DATA EXTRACT START
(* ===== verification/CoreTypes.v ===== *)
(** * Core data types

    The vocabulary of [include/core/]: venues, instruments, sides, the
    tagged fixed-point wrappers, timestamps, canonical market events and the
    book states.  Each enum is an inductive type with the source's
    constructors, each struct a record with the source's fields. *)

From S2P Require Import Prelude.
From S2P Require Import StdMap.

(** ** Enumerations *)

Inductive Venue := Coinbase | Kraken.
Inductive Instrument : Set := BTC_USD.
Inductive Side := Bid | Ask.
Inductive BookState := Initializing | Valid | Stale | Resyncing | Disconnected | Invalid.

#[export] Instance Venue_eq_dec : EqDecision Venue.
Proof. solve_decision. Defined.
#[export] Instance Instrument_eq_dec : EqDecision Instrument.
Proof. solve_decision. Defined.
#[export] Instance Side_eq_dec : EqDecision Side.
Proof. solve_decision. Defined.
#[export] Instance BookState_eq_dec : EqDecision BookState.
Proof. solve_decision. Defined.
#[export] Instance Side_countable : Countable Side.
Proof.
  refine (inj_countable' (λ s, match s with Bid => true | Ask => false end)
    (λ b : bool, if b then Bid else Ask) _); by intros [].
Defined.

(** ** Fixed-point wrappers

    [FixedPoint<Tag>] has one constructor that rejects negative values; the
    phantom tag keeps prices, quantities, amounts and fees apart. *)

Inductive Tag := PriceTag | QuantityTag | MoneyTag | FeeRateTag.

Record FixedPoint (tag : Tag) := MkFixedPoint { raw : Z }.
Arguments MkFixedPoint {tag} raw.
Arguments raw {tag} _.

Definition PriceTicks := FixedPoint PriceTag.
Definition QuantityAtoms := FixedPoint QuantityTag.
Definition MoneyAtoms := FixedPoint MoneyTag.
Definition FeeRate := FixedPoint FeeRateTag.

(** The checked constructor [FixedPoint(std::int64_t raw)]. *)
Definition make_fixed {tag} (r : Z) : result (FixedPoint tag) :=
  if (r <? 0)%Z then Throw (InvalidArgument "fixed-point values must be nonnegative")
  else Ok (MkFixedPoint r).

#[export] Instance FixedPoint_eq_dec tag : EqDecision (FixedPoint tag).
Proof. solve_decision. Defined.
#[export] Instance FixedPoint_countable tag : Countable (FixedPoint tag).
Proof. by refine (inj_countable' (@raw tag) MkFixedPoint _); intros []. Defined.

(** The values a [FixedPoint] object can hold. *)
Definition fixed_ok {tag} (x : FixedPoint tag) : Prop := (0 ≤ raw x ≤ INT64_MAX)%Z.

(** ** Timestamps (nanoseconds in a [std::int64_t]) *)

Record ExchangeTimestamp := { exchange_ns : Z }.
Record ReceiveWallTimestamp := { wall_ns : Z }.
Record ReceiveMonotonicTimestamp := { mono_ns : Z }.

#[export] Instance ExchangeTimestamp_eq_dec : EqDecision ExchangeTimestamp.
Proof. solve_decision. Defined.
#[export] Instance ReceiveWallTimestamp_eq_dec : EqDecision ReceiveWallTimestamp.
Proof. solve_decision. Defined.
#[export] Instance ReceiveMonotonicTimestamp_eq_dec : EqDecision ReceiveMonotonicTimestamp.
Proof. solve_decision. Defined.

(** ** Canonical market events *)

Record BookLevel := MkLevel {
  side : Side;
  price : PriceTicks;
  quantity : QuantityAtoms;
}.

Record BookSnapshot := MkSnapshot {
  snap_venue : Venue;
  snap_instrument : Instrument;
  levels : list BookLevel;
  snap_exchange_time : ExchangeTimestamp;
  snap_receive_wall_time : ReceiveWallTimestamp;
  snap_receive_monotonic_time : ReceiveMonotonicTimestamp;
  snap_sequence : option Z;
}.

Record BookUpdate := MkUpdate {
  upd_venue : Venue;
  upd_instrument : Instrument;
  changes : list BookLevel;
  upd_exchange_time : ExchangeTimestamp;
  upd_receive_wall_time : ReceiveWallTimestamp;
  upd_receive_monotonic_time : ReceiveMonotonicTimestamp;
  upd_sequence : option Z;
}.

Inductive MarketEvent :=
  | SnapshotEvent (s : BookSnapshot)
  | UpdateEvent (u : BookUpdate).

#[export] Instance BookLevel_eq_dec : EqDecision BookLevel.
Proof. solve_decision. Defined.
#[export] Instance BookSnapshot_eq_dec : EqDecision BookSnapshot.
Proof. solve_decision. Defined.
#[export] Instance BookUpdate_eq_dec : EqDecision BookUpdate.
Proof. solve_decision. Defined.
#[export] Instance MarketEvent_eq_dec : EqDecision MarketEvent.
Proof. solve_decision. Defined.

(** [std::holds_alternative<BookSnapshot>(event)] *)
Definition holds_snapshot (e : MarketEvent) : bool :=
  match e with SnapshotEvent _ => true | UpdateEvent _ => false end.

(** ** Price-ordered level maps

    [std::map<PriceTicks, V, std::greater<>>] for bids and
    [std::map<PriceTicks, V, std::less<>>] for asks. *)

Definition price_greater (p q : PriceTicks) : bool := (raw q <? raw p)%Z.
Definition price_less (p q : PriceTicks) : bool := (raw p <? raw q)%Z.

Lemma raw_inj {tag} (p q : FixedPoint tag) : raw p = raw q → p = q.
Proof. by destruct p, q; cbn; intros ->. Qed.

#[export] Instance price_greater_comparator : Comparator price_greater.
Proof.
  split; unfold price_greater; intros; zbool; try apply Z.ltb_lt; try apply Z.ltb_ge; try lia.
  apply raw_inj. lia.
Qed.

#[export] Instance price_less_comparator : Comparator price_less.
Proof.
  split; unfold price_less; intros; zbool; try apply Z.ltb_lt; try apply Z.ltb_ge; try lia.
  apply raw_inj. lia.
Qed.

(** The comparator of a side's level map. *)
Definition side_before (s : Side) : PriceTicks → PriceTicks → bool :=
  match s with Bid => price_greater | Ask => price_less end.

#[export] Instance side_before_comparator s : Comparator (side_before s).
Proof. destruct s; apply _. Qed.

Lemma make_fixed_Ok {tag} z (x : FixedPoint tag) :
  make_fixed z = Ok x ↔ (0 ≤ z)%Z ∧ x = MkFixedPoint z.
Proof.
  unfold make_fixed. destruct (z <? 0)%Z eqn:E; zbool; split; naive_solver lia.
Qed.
DATA EXTRACT END
**ASSIGNMENT**
Using the data above, print exactly the lines from the line that contains "#[export] Instance BookLevel_eq_dec" through the line that contains "raw q → p = q.", with both included.

**TASK RESPONSE**
#[export] Instance BookLevel_eq_dec : EqDecision BookLevel.
Proof. solve_decision. Defined.
#[export] Instance BookSnapshot_eq_dec : EqDecision BookSnapshot.
Proof. solve_decision. Defined.
#[export] Instance BookUpdate_eq_dec : EqDecision BookUpdate.
Proof. solve_decision. Defined.
#[export] Instance MarketEvent_eq_dec : EqDecision MarketEvent.
Proof. solve_decision. Defined.

(** [std::holds_alternative<BookSnapshot>(event)] *)
Definition holds_snapshot (e : MarketEvent) : bool :=
  match e with SnapshotEvent _ => true | UpdateEvent _ => false end.

(** ** Price-ordered level maps

    [std::map<PriceTicks, V, std::greater<>>] for bids and
    [std::map<PriceTicks, V, std::less<>>] for asks. *)

Definition price_greater (p q : PriceTicks) : bool := (raw q <? raw p)%Z.
Definition price_less (p q : PriceTicks) : bool := (raw p <? raw q)%Z.

Lemma raw_inj {tag} (p q : FixedPoint tag) : raw p = raw q → p = q.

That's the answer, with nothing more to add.